---- EXERCISE DATA
(** When getChromiumSysroot returns, it returns the directory of the entry
    of the architecture, and the stamp holds the URL of the tarball.  Either
    the stamp held it before, and nothing was downloaded or changed; or one
    of three downloads at most has ended, the bytes of that download, and
    of no download before it, have the SHA-1 digest the entry names, tar has
    run once and was not reported to fail (a status that is null counts as
    success), and the tarball is removed. *)
Theorem getChromiumSysroot_returns_verified (arch : DebianArchString)
    (curl : option Z * string) (sysrootInfo : string -> option SysrootDictEntry)
    (tar : option Z) (w w' : ChromiumSysroot) (result : string) :
  getChromiumSysroot' arch curl sysrootInfo tar w = Some (inl result, w') ->
  exists entry,
    sysrootInfo (sysrootArchOf arch) = Some entry
    /\ fst curl = Some 0%Z
    /\ result = path_join tmpdir (SysrootDir entry)
    /\ stampFile w' = Some (tarballUrl entry)
    /\ (stampFile w = Some (tarballUrl entry) /\ w' = w
        \/ stampFile w <> Some (tarballUrl entry)
           /\ exists k,
                (k < 3)%nat
                /\ ended (https_get (gets w + k)) = true
                /\ (forall j, (j < k)%nat -> ended (https_get (gets w + j)) = false)
                /\ sha1hex (concat (chunks (https_get (gets w + k)))) = Sha1Sum entry
                /\ gets w' = (gets w + k + 1)%nat
                /\ tars w' = S (tars w)
                /\ tarballFile w' = None
                /\ (tar = None \/ tar = Some 0%Z)).
Proof.
  unfold getChromiumSysroot.
  destruct curl as [[[|status|status]|] stderr]; cbn [fst snd]; try discriminate.
  replace (match arch with armhf => "bullseye_arm" | _ => "bullseye_" ++ archString arch end)
    with (sysrootArchOf arch) by now destruct arch.
  destruct (sysrootInfo (sysrootArchOf arch)) as [entry|]; [|discriminate].
  fold (tarballUrl entry).
  destruct (match stampFile w with Some text => (text =? tarballUrl entry)%string
            | None => false end) eqn:Htest.
  - apply stamp_test in Htest. intros [= <- <-]. exists entry.
    repeat (split; [reflexivity || assumption|]). now left.
  - assert (stampFile w <> Some (tarballUrl entry)) as Hstamp
      by (intros H; apply stamp_test in H; congruence).
    set (w0 := {| stampFile := None; tarballFile := None; gets := gets w; tars := tars w |}).
    destruct (downloadLoop_first 3 w0) as (Hstamp1 & Htars1 & Hloop).
    destruct (downloadLoop' 3 w0) as [[|] w1]; cbn [fst snd negb] in *; [|discriminate].
    destruct Hloop as (k & Hk & Hend & Hbefore & Htarball & Hgets). cbn [gets w0] in *.
    rewrite Htarball.
    rewrite (getSha_digest sha1hex (concat (chunks (https_get (gets w + k))))).
    destruct (String.eqb_spec (sha1hex (concat (chunks (https_get (gets w + k)))))
                (Sha1Sum entry)) as [Hsha|Hsha]; cbn [negb]; [|discriminate].
    assert (forall w2, (inl (path_join tmpdir (SysrootDir entry)),
                        {| stampFile := Some (tarballUrl entry); tarballFile := None;
                           gets := gets w1; tars := S (tars w1) |})
                       = (@inl string SysrootError result, w2) ->
            tar = None \/ tar = Some 0%Z ->
            exists entry0,
              Some entry = Some entry0
              /\ Some 0%Z = Some 0%Z
              /\ result = path_join tmpdir (SysrootDir entry0)
              /\ stampFile w2 = Some (tarballUrl entry0)
              /\ (stampFile w = Some (tarballUrl entry0) /\ w2 = w
                  \/ stampFile w <> Some (tarballUrl entry0)
                     /\ exists k0,
                          (k0 < 3)%nat
                          /\ ended (https_get (gets w + k0)) = true
                          /\ (forall j, (j < k0)%nat ->
                                        ended (https_get (gets w + j)) = false)
                          /\ sha1hex (concat (chunks (https_get (gets w + k0))))
                             = Sha1Sum entry0
                          /\ gets w2 = (gets w + k0 + 1)%nat
                          /\ tars w2 = S (tars w)
                          /\ tarballFile w2 = None
                          /\ (tar = None \/ tar = Some 0%Z))) as Hdone.
    { intros w2 [= <- <-] Htar. exists entry. cbn [stampFile gets tars tarballFile].
      repeat (split; [reflexivity|]). right. split; [exact Hstamp|]. exists k.
      rewrite Htars1. cbn [tars w0]. repeat (split; [assumption || reflexivity|]).
      exact Htar. }
    destruct tar as [status|]; cbn [stampFile tarballFile gets tars].
    + destruct (Z.eqb_spec status 0) as [->|Hne]; [|discriminate].
      intros [= Hresult Hw]. apply Hdone; [congruence|now right].
    + intros [= Hresult Hw]. apply Hdone; [congruence|now left].
Qed.
(** X6.  One iteration of the loop, with the reading spelled out: when the
    loop condition holds and the next poll is answered, the loop goes on
    with [running_time] set to the whole seconds between [start_dt] and
    the moment the answer arrived, taken modulo 86400; so the new
    [running_time] always lies in [0, 86400), and it is the truncated
    elapsed time exactly as long as less than a day has elapsed. *)
Theorem wait_loop_running_time
    (w : World) (self : Client) (token : string) (timeout : Z)
    (fuel : nat) (start_dt : datetime) (r r' : Response) (rt : Z)
    (s : State) :
  status_code r = 404 ->
  rt < timeout ->
  responses w (nreq s) = inl r' ->
  let elapsed := clock s + latency w (nreq s) - start_dt in
  let running_time' := (elapsed / US_PER_SECOND) mod SECONDS_PER_DAY in
  LoginFlowV2.wait_loop w self token timeout (S fuel) start_dt r rt s =
  LoginFlowV2.wait_loop w self token timeout fuel start_dt r' running_time'
    {| clock := clock s + latency w (nreq s) + 1 * US_PER_SECOND
                + oversleep w (nsleep s);
       nreq := S (nreq s); nsleep := S (nsleep s); nocs := nocs s;
       trace := trace s ++
                [EvRequest (LoginFlowV2.poll_request self token);
                 EvNow; EvSleep 1] |} /\
  0 <= running_time' < SECONDS_PER_DAY /\
  (0 <= elapsed < US_PER_DAY -> running_time' = elapsed / US_PER_SECOND) /\
  (US_PER_DAY <= elapsed -> running_time' < elapsed / US_PER_SECOND).
Proof.
  intros H404 Hrt Hr'. cbv zeta. split; [|split; [|split]].
  - rewrite wait_loop_continue.
    2:{ apply andb_true_iff. split; [apply Z.eqb_eq | apply Z.ltb_lt];
        assumption. }
    rewrite Hr', seconds_formula. reflexivity.
  - apply Z.mod_pos_bound. unfold SECONDS_PER_DAY. lia.
  - intros Hday. apply Z.mod_small. unfold US_PER_DAY, SECONDS_PER_DAY,
      US_PER_SECOND in *.
    split; [apply Z.div_pos; lia | apply Z.div_lt_upper_bound; lia].
  - intros Hday.
    pose proof (Z.mod_pos_bound
                  ((clock s + latency w (nreq s) - start_dt) / US_PER_SECOND)
                  SECONDS_PER_DAY ltac:(unfold SECONDS_PER_DAY; lia)) as Hm.
    assert (SECONDS_PER_DAY <=
            (clock s + latency w (nreq s) - start_dt) / US_PER_SECOND).
    { apply Z.div_le_lower_bound; unfold US_PER_DAY, SECONDS_PER_DAY,
        US_PER_SECOND in *; lia. }
    lia.
Qed.

(** A poll answered a day and a half after the start sets [running_time]
    to half a day. *)
Lemma wait_loop_running_time_witness :
  LoginFlowV2.wait_loop ideal_world example_client "abc" 60 1 0
    pending_response 0
    {| clock := 129600 * US_PER_SECOND; nreq := 1; nsleep := 0; nocs := 0;
       trace := [] |} =
  LoginFlowV2.wait_loop ideal_world example_client "abc" 60 0 0
    pending_response 43200
    {| clock := 129601 * US_PER_SECOND; nreq := 2; nsleep := 1; nocs := 0;
       trace := [EvRequest (LoginFlowV2.poll_request example_client "abc");
                 EvNow; EvSleep 1] |}.
Proof.
  destruct (wait_loop_running_time ideal_world example_client "abc" 60 0 0
              pending_response pending_response 0
              {| clock := 129600 * US_PER_SECOND; nreq := 1; nsleep := 0;
                 nocs := 0; trace := [] |}
              eq_refl ltac:(lia) eq_refl) as [Hstep _].
  exact Hstep.
Defined.

(** ** The wait is bounded when no iteration is too long *)

Lemma pendingb_true (w : World) (timeout : Z) (k : nat) :
  pendingb w timeout k = true <-> pending w timeout k.
Proof.
  unfold pendingb, pending. destruct (responses w k) as [r|e].
  - rewrite andb_true_iff, Z.eqb_eq, Z.ltb_lt. split.
    + intros [H1 H2]. exists r. auto.
    + intros (r' & [= <-] & H1 & H2). auto.
  - split; [discriminate|]. intros (r' & Hr' & _). discriminate Hr'.
Qed.

(** Either the run stays pending up to poll [K], or there is a first poll
    at which it does not. *)
Lemma first_not_pending (w : World) (timeout : Z) (K : nat) :
  (forall j, (j <= K)%nat -> pending w timeout j) \/
  exists k, (k <= K)%nat /\
            (forall j, (j < k)%nat -> pending w timeout j) /\
            pendingb w timeout k = false.
Proof.
  induction K as [|K [Hall|(k & Hk & Hbefore & Hnot)]].
  - destruct (pendingb w timeout 0) eqn:Hp.
    + left. intros j Hj. replace j with 0%nat by lia.
      apply pendingb_true. exact Hp.
    + right. exists 0%nat. split; [lia|]. split; [intros j Hj; lia|exact Hp].
  - destruct (pendingb w timeout (S K)) eqn:Hp.
    + left. intros j Hj. destruct (Nat.eq_dec j (S K)) as [->|Hne].
      * apply pendingb_true. exact Hp.
      * apply Hall. lia.
    + right. exists (S K). split; [lia|].
      split; [intros j Hj; apply Hall; lia | exact Hp].
  - right. exists k. split; [lia|]. split; assumption.
Qed.

(** The run ends at the first poll at which it is not pending. *)
Lemma run_ends_at (w : World) (self : Client) (token : string) (timeout : Z)
    (t0 : datetime) (k : nat) :
  (forall j, (j < k)%nat -> pending w timeout j) ->
  pendingb w timeout k = false ->
  exists out s,
    out <> OutOfFuel /\ nreq s = S k /\
    forall fuel, (k <= fuel)%nat ->
      LoginFlowV2.login_flow_wait_confirm w self token timeout fuel
        (init_state t0) = (out, s).
Proof.
  intros Hbefore Hnot. unfold pendingb in Hnot.
  destruct (responses w k) as [r|e] eqn:Hr.
  - destruct (LoginFlowV2.wait_loop w self token timeout 0 t0 r
                (running_time_at w k) (loop_state w self token t0 k))
      as [out s] eqn:Hexit.
    exists out, s.
    pose proof Hexit as Hexit'. rewrite wait_loop_exit in Hexit' by exact Hnot.
    split; [|split].
    + destruct (status_code r =? 404).
      * injection Hexit' as <- _. discriminate.
      * unfold response_json in Hexit'.
        destruct (json r); injection Hexit' as <- _; discriminate.
    + pose proof (wait_loop_exit_state w self token timeout 0 t0 r
                    (running_time_at w k) (loop_state w self token t0 k)
                    Hnot) as Hs.
      rewrite Hexit in Hs. cbn [snd] in Hs. subst s. reflexivity.
    + intros fuel Hfuel. replace fuel with (k + (fuel - k))%nat by lia.
      rewrite (pending_run w self token timeout t0 k Hbefore r Hr).
      rewrite wait_loop_exit by exact Hnot.
      rewrite <- Hexit'. reflexivity.
  - destruct (transport_error_run w self token timeout t0 k e Hbefore Hr)
      as (s & Hrun & Hn & _).
    exists (Raised e), s. split; [discriminate|]. split; [exact Hn|exact Hrun].
Qed.

Section Bounded.

Variable w : World.
Variable timeout : Z.
Variables max_latency max_oversleep : Z.
Hypothesis timeout_nonneg : 0 <= timeout.
Hypothesis latency_bounds : forall k, 0 <= latency w k <= max_latency.
Hypothesis oversleep_bounds : forall k, 0 <= oversleep w k <= max_oversleep.
Hypothesis short_iterations :
  US_PER_SECOND + max_oversleep + 2 * max_latency <=
  (SECONDS_PER_DAY - timeout) * US_PER_SECOND.

Lemma reading_below_timeout (d : Z) :
  0 <= d < US_PER_DAY ->
  seconds (datetime_sub d 0) < timeout ->
  d < timeout * US_PER_SECOND.
Proof.
  intros Hd Hsec. rewrite seconds_first_day in Hsec by exact Hd.
  unfold US_PER_SECOND in *.
  pose proof (Z.div_mod d 1000000 ltac:(lia)).
  pose proof (Z.mod_pos_bound d 1000000 ltac:(lia)). nia.
Qed.
(** * iCloud Calendar MCP server (src/index.ts): a shallow embedding

    The server translates tool calls into AppleScript text, runs the text
    with [osascript] and parses the textual reply.  This development embeds
    the string functions, the script templates, the reply parsers and the
    two request handlers of [src/index.ts], and proves the properties the
    specification states about them.

    Modelling conventions.
    - A JavaScript string is the list of its UTF-16 code units ([jsstring]).
    - A value typed [string] in TypeScript that may be missing at run time
      (TypeScript erases the annotations, and the handler only casts the
      argument object) is an [option jsstring]; [None] is [undefined].
    - The subprocess, the [Date] constructor and the wording of the
      engine's [TypeError]s are supplied by a [Host]; a handler run yields
      the list of subprocess calls it performed and its outcome. *)

From Stdlib Require Import List NArith ZArith Bool Ascii String Lia.
From Stdlib Require DecimalNat.
Import ListNotations.

Set Implicit Arguments.

(* ================================================================== *)
(** ** JavaScript strings *)

Module Js.

(** A string value: its UTF-16 code units. *)
Definition jsstring : Type := list N.

(** An ASCII literal of the source, as code units. *)
Definition lit (s : string) : jsstring :=
  List.map N_of_ascii (list_ascii_of_string s).
(** The longest run is the length of the longest common substring. *)
Lemma best_longest_common :
  best seq1 seq2 Cells <> 0%nat ->
  (exists p q, common seq1 seq2 p q (best seq1 seq2 Cells)) /\
  (forall p q n, common seq1 seq2 p q n -> (n <= best seq1 seq2 Cells)%nat).
Proof.
  intros Hne. split.
  - destruct (best_attained seq1 seq2 _ Hne) as ([i j] & Hin & Hr).
    apply elem_of_scan in Hin as [Hi Hj]. cbn [fst snd] in Hr.
    exists (S i - best seq1 seq2 Cells)%nat, (S j - best seq1 seq2 Cells)%nat.
    apply run_common; [done | done | lia].
  - intros p q [|n] Hc; [lia|].
    pose proof (common_run seq1 seq2 p q n Hc) as Hrun.
    destruct Hc as (H1 & H2 & _).
    assert (Hin : ((p + n)%nat, (q + n)%nat) ∈ Cells) by (apply elem_of_scan; lia).
    pose proof (best_ge seq1 seq2 _ _ Hin) as Hge. cbn [fst snd] in Hge. lia.
Qed.
End LcsResults.

(** A cell ends a run of the maximal length exactly when a common
    substring of that length ends there. *)
Lemma run_best_common {T} `{EqDecision T} (seq1 seq2 : list T) (i j : nat) :
  let mlen := best seq1 seq2 (scan (length seq2) (length seq1) 0) in
  mlen <> 0%nat ->
  ((i < length seq1)%nat /\ (j < length seq2)%nat /\ run seq1 seq2 i j = mlen) <->
  ((mlen <= S i)%nat /\ (mlen <= S j)%nat /\
   common seq1 seq2 (S i - mlen) (S j - mlen) mlen).
Proof.
  intros mlen Hne. split.
  - intros (Hi & Hj & Hr). pose proof (run_bound seq1 seq2 i j) as [Hb1 Hb2].
    split; [lia|]. split; [lia|]. rewrite <- Hr. by apply run_common.
  - intros (Hb1 & Hb2 & Hc).
    destruct mlen as [|n] eqn:Hm; [done|].
    pose proof (common_run seq1 seq2 _ _ n Hc) as Hrun.
    destruct Hc as (H1 & H2 & _).
    replace (S i - S n + n)%nat with i in Hrun by lia.
    replace (S j - S n + n)%nat with j in Hrun by lia.
    assert (Hin : (i, j) ∈ scan (length seq2) (length seq1) 0)
      by (apply elem_of_scan; lia).
    pose proof (best_ge seq1 seq2 _ _ Hin) as Hge. cbn [fst snd] in Hge.
    fold mlen in Hge. lia.
Qed.

(** C4: on ordered operands that share an element, the stack returned by
    [lcsubstrings] holds the position pair (end in [seq1], end in [seq2])
    of every cell whose run attains the maximum [mlen] over all cells,
    that is, of every cell at which a common substring of the greatest
    length ends, and nothing else; it lists them in the order of the
    scan, as resetting on a longer run and appending on a tie produce
    it. *)
Theorem lcsubstrings_tie_enumeration {T} `{EqDecision T} (m : machine)
    (seq1 seq2 : list T) (max_len0 : Z) :
  malloc_ok m 0 = true -> (length seq2 <= length seq1)%nat ->
  (exists x, x ∈ seq1 /\ x ∈ seq2) ->
  exists (mlen : nat) (stack : list (Z * Z)),
    lcsubstrings native m seq1 seq2 max_len0 = Value (Some stack, Z.of_nat mlen) /\
    (0 < mlen)%nat /\
    (forall i j, (run seq1 seq2 i j <= mlen)%nat) /\
    (forall p q n, common seq1 seq2 p q n -> (n <= mlen)%nat) /\
    (forall i j, (Z.of_nat i, Z.of_nat j) ∈ stack <->
       (i < length seq1)%nat /\ (j < length seq2)%nat /\ run seq1 seq2 i j = mlen) /\
    (forall i j, (Z.of_nat i, Z.of_nat j) ∈ stack <->
       (mlen <= S i)%nat /\ (mlen <= S j)%nat /\
       common seq1 seq2 (S i - mlen) (S j - mlen) mlen) /\
    (forall p, p ∈ stack -> exists i j, p = (Z.of_nat i, Z.of_nat j)) /\
    stack = ties seq1 seq2 (scan (length seq2) (length seq1) 0).
Proof.
  intros Hm0 Hle Hcommon.
  pose proof (best_positive seq1 seq2 Hcommon) as Hne.
  exists (best seq1 seq2 (scan (length seq2) (length seq1) 0)),
         (ties seq1 seq2 (scan (length seq2) (length seq1) 0)).
  split; [by apply lcsubstrings_longest|]. split; [lia|].
  split; [|split; [|split; [|split; [|split]]]].
  - intros i j.
    destruct (decide (i < length seq1 /\ j < length seq2)%nat) as [[Hi Hj]|Hout].
    + assert (Hin : (i, j) ∈ scan (length seq2) (length seq1) 0)
        by (by apply elem_of_scan).
      apply (best_ge seq1 seq2 _ _ Hin).
    + rewrite run_zero_outside by lia. lia.
  - by apply best_longest_common.
  - intros i j. by apply elem_of_ties.
  - intros i j. rewrite elem_of_ties by done. by apply run_best_common.
  - intros p Hp. unfold ties in Hp. apply list_elem_of_fmap in Hp as ([i j] & -> & _).
    by exists i, j.
  - reflexivity.
Qed.

Lemma lcsubstrings_tie_enumeration_witness :
  (malloc_ok checked 0 = true /\
   (length (chars "ab") <= length (chars "abab"))%nat /\
   (exists x, x ∈ chars "abab" /\ x ∈ chars "ab")) /\
  exists (mlen : nat) (stack : list (Z * Z)),
    lcsubstrings native checked (chars "abab") (chars "ab") (-1)
      = Value (Some stack, Z.of_nat mlen) /\
    (0 < mlen)%nat /\
    (forall i j, (run (chars "abab") (chars "ab") i j <= mlen)%nat) /\
    (forall p q n, common (chars "abab") (chars "ab") p q n -> (n <= mlen)%nat) /\
    (forall i j, (Z.of_nat i, Z.of_nat j) ∈ stack <->
       (i < length (chars "abab"))%nat /\ (j < length (chars "ab"))%nat
       /\ run (chars "abab") (chars "ab") i j = mlen) /\
    (forall i j, (Z.of_nat i, Z.of_nat j) ∈ stack <->
       (mlen <= S i)%nat /\ (mlen <= S j)%nat /\
       common (chars "abab") (chars "ab") (S i - mlen) (S j - mlen) mlen) /\
    (forall p, p ∈ stack -> exists i j, p = (Z.of_nat i, Z.of_nat j)) /\
    stack = ties (chars "abab") (chars "ab")
              (scan (length (chars "ab")) (length (chars "abab")) 0).
Proof.
  assert (Hc : exists x, x ∈ chars "abab" /\ x ∈ chars "ab").
  { exists "a"%char. split; apply list_elem_of_here. }
  split; [split; [reflexivity | split; [simpl; lia | exact Hc]] |].
  apply (lcsubstrings_tie_enumeration checked (chars "abab") (chars "ab") (-1));
    [reflexivity | simpl; lia | exact Hc].
Defined.

(** C3 (the claim fails on the code): on two non-empty sequences without
    a common element the length handed back is [-1], not [0]: [mlen]
    starts at [-1] and only a match raises it, while the sibling exit for
    an empty operand sets [*max_len = 0]. This is so on all such inputs
    ([lcsubstrings_nothing_shared]); where an element is shared the
    length is that of the longest common substring
    ([lcsubstrings_longest], [best_longest_common]). *)
Theorem lcsubstrings_length_without_match :
  lcsubstrings native checked (chars "abc") (chars "xyz") (-1) = Value (Some [], -1) /\
  lcsubstrings_py native checked (chars "abc") (chars "xyz") true
    = Ok (Positions (-1) []) /\
  lcsubstrings_py native checked (chars "abc") (chars "") true = Ok (Positions 0 []).
Proof. repeat split; vm_compute; reflexivity. Qed.

(** Where the entry point does not swap its operands, every start pair it
    returns slices both sequences to the same substring of the returned
    length. *)
Lemma lcsubstrings_py_starts {T} `{EqDecision T} (m : machine) (A B : list T) :
  malloc_ok m 0 = true -> (length B <= length A)%nat ->
  (exists x, x ∈ A /\ x ∈ B) ->
  exists (mlen : nat) (starts : list (Z * Z)),
    lcsubstrings_py native m A B true = Ok (Positions (Z.of_nat mlen) starts) /\
    forall s, s ∈ starts ->
      exists p q, s = (Z.of_nat p, Z.of_nat q) /\ common A B p q mlen.
Proof.
  intros Hm0 Hle Hcommon. unfold lcsubstrings_py.
  replace (len A <? len B) with false by (symmetry; apply Z.ltb_ge; unfold len; lia).
  rewrite lcsubstrings_longest by done. cbn [lcsubstrings_py_make_tuple fst snd].
  eexists _, _. split; [reflexivity|].
  intros s Hs. apply list_elem_of_fmap in Hs as ([i j] & -> & Hin). cbn [fst snd].
  unfold ties in Hin. apply list_elem_of_fmap in Hin as ([i' j'] & Heq & Hin).
  cbn [fst snd] in Heq. simplify_eq.
  apply list_elem_of_filter in Hin as [Hr Hin]. cbn [fst snd] in Hr.
  apply elem_of_scan in Hin as [Hi Hj].
  pose proof (run_bound A B i' j') as [Hb1 Hb2].
  exists (S i' - run A B i' j')%nat, (S j' - run A B i' j')%nat.
  rewrite <- Hr. split; [f_equal; lia|].
  by apply run_common.
Qed.

(** A call whose first operand is the shorter one is answered as the call
    with the operands exchanged: the positions stay in the engine's
    order. *)
Lemma lcsubstrings_py_exchanged {T} (COMP : T -> T -> Z) (m : machine)
    (A B : list T) (positions : bool) :
  (length A < length B)%nat ->
  lcsubstrings_py COMP m A B positions = lcsubstrings_py COMP m B A positions.
Proof.
  intros Hlt. unfold lcsubstrings_py.
  replace (len A <? len B) with true by (symmetry; apply Z.ltb_lt; unfold len; lia).
  replace (len B <? len A) with false by (symmetry; apply Z.ltb_ge; unfold len; lia).
  reflexivity.
Qed.

(** C5 (the claim fails on the code): with the shorter sequence first, the
    pair returned is (start in the caller's [seq2], start in the caller's
    [seq1]); read in caller order it does not slice the inputs to equal
    substrings. [lcsubstrings_py] swaps its operands and
    [lcsubstrings_py_make_tuple] emits [pair->i] and [pair->j] without
    swapping back, against the documented
    [(start pos in seq1, start pos in seq2)]. *)
Theorem lcsubstrings_py_positions_not_translated :
  lcsubstrings_py native checked (chars "dentist") (chars "sedentar") true
    = Ok (Positions 4 [(2, 0)]) /\
  lcsubstrings_py native checked (chars "sedentar") (chars "dentist") true
    = Ok (Positions 4 [(2, 0)]) /\
  slice (chars "dentist") 2 6 <> slice (chars "sedentar") 0 4 /\
  slice (chars "dentist") 0 4 = slice (chars "sedentar") 2 6.
Proof.
  split; [vm_compute; reflexivity|]. split; [vm_compute; reflexivity|].
  split; [vm_compute; discriminate | vm_compute; reflexivity].
Qed.

(** ** Failure reports *)

Section Failures.
Context {T : Type}.
Variable SEQUENCE_COMP : T -> T -> Z.
Variable m : machine.
Variables seq1 seq2 : list T.
Hypothesis Hlen : (0 < length seq2 <= length seq1)%nat.

Lemma levenshtein_ordered_starved (max_dist : Z) :
  malloc_ok m 0 = false -> max_dist < 0 ->
  levenshtein_ordered SEQUENCE_COMP m seq1 seq2 (len seq1) (len seq2) max_dist
  = Return (-2).
Proof using Hlen.
  intros Hm0 Hmd. unfold levenshtein_ordered, len, malloc.
  replace (max_dist >=? 0) with false by (symmetry; rewrite Z.geb_leb; apply Z.leb_gt; lia).
  replace (Z.of_nat (length seq1) =? 0) with false by (symmetry; apply Z.eqb_neq; lia).
  replace (Z.of_nat (length seq2) =? 0) with false by (symmetry; apply Z.eqb_neq; lia).
  by rewrite Hm0.
Qed.

Lemma levenshtein_starved (max_dist : Z) :
  malloc_ok m 0 = false -> max_dist < 0 ->
  levenshtein SEQUENCE_COMP m seq1 seq2 max_dist = Value (-2).
Proof using Hlen.
  intros Hm0 Hmd. unfold levenshtein.
  replace (len seq1 <? len seq2) with false
    by (symmetry; apply Z.ltb_ge; unfold len; lia).
  by rewrite levenshtein_ordered_starved.
Qed.

Lemma nlevenshtein_starved_method1 :
  malloc_ok m 0 = false ->
  nlevenshtein SEQUENCE_COMP m seq1 seq2 1 = Value (Real (-2)).
Proof using Hlen.
  intros Hm0. unfold nlevenshtein, len.
  replace (Z.of_nat (length seq1) >=? Z.of_nat (length seq2)) with true
    by (symmetry; apply Z.geb_le; lia).
  replace (Z.of_nat (length seq1) =? 0) with false by (symmetry; apply Z.eqb_neq; lia).
  replace (Z.of_nat (length seq2) =? 0) with false by (symmetry; apply Z.eqb_neq; lia).
  cbn [assert return_if bind Z.eqb].
  by rewrite levenshtein_starved by (done || lia).
Qed.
--------
(YOUR GOAL):
In the listing above, reproduce the first line and each one after it through the line that contains "run once and".

(EXERCISE SOLUTION):
(** When getChromiumSysroot returns, it returns the directory of the entry
    of the architecture, and the stamp holds the URL of the tarball.  Either
    the stamp held it before, and nothing was downloaded or changed; or one
    of three downloads at most has ended, the bytes of that download, and
    of no download before it, have the SHA-1 digest the entry names, tar has
    run once and was not reported to fail (a status that is null counts as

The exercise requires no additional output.